» **Exercise prompt**
Give again, word for word, every line in the entries below from the line with "From S2P Require Import Process Execute Pit." up to and including the line with "let current_pcb := get_pcb_from_slot i in", and no other line.

(Saved entries)
/---

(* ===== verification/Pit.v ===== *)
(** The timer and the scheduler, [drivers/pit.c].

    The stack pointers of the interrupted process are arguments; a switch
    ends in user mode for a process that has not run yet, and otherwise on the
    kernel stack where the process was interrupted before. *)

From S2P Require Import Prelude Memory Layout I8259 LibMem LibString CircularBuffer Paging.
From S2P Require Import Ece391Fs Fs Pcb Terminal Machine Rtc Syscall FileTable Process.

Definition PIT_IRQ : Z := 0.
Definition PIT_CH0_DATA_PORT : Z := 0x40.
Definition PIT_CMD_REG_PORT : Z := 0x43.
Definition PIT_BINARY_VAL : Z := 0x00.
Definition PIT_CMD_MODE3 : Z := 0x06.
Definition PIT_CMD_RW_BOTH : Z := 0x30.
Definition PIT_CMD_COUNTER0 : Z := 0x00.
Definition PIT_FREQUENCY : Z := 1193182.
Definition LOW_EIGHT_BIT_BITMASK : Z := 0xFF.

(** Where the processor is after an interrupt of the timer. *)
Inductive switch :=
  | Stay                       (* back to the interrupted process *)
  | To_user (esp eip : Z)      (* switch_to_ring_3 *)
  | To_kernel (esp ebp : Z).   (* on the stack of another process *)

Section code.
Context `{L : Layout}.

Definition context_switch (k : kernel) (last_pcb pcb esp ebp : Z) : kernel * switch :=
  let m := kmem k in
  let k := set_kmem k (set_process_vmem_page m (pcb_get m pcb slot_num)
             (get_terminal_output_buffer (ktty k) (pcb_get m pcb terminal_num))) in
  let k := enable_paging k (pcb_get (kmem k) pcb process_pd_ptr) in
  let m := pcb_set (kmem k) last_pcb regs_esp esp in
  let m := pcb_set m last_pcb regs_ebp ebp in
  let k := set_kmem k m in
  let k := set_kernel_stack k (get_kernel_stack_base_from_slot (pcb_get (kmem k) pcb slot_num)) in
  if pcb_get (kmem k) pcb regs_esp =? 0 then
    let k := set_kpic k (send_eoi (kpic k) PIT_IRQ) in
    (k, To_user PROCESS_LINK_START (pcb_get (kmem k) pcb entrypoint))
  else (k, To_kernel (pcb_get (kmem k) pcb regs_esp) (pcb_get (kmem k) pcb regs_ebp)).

\---
/---

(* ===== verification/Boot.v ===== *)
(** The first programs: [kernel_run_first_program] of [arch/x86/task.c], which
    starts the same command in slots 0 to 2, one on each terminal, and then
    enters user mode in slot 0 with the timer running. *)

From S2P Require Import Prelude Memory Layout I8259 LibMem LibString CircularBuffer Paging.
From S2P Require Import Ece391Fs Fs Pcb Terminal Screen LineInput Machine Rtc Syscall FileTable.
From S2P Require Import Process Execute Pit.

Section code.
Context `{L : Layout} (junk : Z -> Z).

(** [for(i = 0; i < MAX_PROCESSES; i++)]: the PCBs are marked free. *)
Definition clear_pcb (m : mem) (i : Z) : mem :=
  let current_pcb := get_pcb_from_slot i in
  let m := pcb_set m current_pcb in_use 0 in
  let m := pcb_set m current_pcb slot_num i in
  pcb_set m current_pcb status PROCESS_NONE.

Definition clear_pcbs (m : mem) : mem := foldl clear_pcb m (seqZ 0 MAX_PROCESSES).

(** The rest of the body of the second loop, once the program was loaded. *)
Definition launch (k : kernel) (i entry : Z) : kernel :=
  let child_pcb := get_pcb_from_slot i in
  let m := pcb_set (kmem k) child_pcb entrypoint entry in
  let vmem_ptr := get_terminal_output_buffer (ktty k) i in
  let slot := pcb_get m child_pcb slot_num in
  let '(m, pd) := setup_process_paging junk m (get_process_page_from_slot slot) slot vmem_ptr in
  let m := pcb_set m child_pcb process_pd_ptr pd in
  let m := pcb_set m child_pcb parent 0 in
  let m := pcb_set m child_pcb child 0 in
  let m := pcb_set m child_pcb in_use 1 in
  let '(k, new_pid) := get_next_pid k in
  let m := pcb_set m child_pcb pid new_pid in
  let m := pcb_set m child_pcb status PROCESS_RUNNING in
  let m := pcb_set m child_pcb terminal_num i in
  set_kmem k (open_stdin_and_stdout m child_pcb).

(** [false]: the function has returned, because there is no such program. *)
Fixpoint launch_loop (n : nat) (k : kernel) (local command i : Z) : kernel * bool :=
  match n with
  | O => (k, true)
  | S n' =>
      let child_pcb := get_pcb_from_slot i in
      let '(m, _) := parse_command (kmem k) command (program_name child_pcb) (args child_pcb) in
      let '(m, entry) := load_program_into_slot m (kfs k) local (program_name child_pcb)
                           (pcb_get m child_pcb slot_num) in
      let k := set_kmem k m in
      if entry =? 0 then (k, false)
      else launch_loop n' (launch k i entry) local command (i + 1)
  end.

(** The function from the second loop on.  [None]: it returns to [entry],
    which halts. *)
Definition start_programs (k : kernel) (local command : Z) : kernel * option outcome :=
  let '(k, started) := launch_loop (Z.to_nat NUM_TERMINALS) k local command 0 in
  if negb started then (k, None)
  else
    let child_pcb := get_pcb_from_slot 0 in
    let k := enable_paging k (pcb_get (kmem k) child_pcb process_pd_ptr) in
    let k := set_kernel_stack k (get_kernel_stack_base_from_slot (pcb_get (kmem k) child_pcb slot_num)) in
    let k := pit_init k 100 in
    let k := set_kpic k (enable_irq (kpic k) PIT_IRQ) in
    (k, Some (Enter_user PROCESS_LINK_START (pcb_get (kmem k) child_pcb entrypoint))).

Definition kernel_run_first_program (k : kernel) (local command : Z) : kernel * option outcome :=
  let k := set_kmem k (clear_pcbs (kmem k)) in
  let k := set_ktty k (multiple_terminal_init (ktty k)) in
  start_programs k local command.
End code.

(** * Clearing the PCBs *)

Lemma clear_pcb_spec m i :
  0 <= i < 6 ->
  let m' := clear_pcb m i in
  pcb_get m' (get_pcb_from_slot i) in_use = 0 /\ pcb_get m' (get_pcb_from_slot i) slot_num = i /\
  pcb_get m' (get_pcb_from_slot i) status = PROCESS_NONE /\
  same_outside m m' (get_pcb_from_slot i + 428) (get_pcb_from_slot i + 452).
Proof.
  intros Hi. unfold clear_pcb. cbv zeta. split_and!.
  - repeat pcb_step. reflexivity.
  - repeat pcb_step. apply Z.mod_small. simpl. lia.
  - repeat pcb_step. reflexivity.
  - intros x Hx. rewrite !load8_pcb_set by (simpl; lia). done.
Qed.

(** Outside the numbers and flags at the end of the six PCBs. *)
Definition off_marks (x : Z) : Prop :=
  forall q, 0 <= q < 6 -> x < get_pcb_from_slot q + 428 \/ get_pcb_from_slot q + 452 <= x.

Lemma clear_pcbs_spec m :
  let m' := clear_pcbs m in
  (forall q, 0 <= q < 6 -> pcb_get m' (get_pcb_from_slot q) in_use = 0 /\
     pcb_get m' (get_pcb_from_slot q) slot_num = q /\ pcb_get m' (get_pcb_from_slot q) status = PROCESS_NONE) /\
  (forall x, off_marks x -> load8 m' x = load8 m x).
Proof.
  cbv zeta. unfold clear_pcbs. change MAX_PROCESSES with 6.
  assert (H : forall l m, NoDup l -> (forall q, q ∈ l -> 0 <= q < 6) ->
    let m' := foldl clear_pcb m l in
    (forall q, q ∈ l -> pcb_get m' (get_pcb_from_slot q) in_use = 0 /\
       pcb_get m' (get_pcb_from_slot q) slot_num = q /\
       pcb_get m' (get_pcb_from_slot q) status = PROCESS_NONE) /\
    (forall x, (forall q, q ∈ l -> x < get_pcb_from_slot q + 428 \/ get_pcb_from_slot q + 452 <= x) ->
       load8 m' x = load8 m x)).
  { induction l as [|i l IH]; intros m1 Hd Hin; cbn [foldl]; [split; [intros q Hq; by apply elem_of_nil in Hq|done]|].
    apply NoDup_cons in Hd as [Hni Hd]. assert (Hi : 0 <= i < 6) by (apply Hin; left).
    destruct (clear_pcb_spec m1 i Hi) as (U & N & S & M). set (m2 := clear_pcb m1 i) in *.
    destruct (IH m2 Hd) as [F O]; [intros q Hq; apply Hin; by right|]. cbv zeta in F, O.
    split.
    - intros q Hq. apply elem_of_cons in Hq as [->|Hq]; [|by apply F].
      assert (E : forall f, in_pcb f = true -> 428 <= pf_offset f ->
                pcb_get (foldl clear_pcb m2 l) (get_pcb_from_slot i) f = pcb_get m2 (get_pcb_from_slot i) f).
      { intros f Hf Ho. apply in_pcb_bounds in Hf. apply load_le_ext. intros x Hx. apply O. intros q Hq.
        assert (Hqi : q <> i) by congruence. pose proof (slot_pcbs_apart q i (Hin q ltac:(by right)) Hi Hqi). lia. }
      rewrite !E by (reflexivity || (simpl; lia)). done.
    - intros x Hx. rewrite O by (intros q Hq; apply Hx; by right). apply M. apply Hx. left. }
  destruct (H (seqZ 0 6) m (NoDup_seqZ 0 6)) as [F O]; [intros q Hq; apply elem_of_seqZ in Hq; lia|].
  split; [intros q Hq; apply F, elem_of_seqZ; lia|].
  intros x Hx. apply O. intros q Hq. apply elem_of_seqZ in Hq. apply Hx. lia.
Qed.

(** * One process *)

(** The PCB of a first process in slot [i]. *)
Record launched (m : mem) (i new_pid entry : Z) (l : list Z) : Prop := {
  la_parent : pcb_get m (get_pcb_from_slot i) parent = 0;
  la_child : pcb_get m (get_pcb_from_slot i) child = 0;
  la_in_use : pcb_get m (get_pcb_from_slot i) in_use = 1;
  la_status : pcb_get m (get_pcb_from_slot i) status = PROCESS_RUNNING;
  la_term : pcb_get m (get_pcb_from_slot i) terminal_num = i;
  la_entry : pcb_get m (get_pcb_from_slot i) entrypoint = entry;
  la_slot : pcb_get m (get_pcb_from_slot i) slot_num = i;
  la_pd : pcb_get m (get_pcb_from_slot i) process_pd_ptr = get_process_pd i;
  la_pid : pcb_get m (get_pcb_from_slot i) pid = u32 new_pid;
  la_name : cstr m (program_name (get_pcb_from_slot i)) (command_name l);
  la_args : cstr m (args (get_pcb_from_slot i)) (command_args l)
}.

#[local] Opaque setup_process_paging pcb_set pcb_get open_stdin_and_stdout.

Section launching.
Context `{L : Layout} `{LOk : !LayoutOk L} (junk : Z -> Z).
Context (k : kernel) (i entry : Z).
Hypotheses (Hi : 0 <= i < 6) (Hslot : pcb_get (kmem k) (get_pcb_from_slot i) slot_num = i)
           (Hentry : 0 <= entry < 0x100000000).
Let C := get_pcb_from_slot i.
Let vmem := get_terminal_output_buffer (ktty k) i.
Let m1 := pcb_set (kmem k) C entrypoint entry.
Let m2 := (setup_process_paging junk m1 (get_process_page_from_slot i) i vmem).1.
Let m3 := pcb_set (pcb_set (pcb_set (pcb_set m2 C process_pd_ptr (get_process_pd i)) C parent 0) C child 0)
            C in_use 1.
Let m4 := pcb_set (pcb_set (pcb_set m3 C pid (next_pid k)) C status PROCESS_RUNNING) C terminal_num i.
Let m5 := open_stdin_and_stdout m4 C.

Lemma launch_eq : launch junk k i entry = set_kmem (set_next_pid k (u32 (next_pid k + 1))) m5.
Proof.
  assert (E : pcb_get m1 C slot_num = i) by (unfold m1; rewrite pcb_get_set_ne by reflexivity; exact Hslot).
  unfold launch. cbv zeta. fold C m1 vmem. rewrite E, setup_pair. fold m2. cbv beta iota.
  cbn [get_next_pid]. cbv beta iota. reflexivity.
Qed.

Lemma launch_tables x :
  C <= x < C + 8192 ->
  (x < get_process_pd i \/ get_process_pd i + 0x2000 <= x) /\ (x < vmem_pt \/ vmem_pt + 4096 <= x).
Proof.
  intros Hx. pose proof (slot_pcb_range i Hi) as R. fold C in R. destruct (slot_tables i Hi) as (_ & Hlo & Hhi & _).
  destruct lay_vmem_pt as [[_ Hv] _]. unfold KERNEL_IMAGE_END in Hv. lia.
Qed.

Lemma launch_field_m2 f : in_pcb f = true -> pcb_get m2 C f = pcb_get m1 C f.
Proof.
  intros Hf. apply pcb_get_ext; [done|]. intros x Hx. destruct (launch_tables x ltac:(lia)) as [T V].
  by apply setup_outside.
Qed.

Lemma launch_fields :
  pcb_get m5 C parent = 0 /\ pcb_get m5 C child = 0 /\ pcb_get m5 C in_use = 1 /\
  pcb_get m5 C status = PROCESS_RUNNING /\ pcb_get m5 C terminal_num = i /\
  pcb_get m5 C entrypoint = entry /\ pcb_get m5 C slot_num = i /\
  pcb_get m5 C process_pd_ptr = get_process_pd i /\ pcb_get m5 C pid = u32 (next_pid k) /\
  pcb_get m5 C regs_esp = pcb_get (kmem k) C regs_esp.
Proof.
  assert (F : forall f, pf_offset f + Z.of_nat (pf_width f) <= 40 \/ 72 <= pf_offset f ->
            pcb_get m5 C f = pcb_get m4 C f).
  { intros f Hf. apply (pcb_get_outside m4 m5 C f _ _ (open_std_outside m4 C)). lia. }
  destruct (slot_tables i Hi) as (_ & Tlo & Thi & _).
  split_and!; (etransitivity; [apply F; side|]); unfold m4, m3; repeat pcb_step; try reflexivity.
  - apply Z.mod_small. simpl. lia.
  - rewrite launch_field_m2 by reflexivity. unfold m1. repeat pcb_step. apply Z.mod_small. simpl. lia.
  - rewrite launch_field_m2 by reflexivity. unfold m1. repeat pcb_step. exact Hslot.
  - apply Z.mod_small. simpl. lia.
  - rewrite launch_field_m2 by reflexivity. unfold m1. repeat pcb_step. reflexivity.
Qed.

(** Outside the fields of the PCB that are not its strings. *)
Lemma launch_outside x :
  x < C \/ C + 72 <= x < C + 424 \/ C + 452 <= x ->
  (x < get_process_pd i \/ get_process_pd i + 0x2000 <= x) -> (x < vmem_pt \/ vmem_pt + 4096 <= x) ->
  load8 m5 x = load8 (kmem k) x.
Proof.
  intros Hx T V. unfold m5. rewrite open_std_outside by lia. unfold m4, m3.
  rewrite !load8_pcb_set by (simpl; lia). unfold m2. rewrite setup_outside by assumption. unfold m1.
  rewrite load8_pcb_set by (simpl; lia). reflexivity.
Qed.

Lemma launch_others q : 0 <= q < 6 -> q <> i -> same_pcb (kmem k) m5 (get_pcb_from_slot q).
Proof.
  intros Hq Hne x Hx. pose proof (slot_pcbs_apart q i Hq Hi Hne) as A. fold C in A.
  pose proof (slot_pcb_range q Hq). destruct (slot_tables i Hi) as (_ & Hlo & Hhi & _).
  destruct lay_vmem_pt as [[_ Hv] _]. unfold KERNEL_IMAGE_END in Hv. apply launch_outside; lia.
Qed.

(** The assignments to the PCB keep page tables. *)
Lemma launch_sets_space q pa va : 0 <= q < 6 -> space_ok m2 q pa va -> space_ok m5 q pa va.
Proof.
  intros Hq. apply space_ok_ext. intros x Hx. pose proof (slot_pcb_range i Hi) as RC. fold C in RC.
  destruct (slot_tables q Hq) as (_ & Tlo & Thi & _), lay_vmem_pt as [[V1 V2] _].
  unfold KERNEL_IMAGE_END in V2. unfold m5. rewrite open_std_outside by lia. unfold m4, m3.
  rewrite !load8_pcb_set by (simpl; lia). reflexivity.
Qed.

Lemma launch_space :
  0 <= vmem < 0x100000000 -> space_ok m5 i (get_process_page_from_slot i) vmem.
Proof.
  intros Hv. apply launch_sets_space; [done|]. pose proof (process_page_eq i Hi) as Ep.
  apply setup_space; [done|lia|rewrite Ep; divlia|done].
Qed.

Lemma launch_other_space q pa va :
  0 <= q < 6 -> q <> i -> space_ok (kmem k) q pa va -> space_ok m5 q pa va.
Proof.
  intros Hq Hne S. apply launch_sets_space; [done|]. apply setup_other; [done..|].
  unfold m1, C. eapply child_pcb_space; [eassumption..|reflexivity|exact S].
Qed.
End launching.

\---

» **The answer**
From S2P Require Import Process Execute Pit.

Section code.
Context `{L : Layout} (junk : Z -> Z).

(** [for(i = 0; i < MAX_PROCESSES; i++)]: the PCBs are marked free. *)
Definition clear_pcb (m : mem) (i : Z) : mem :=
  let current_pcb := get_pcb_from_slot i in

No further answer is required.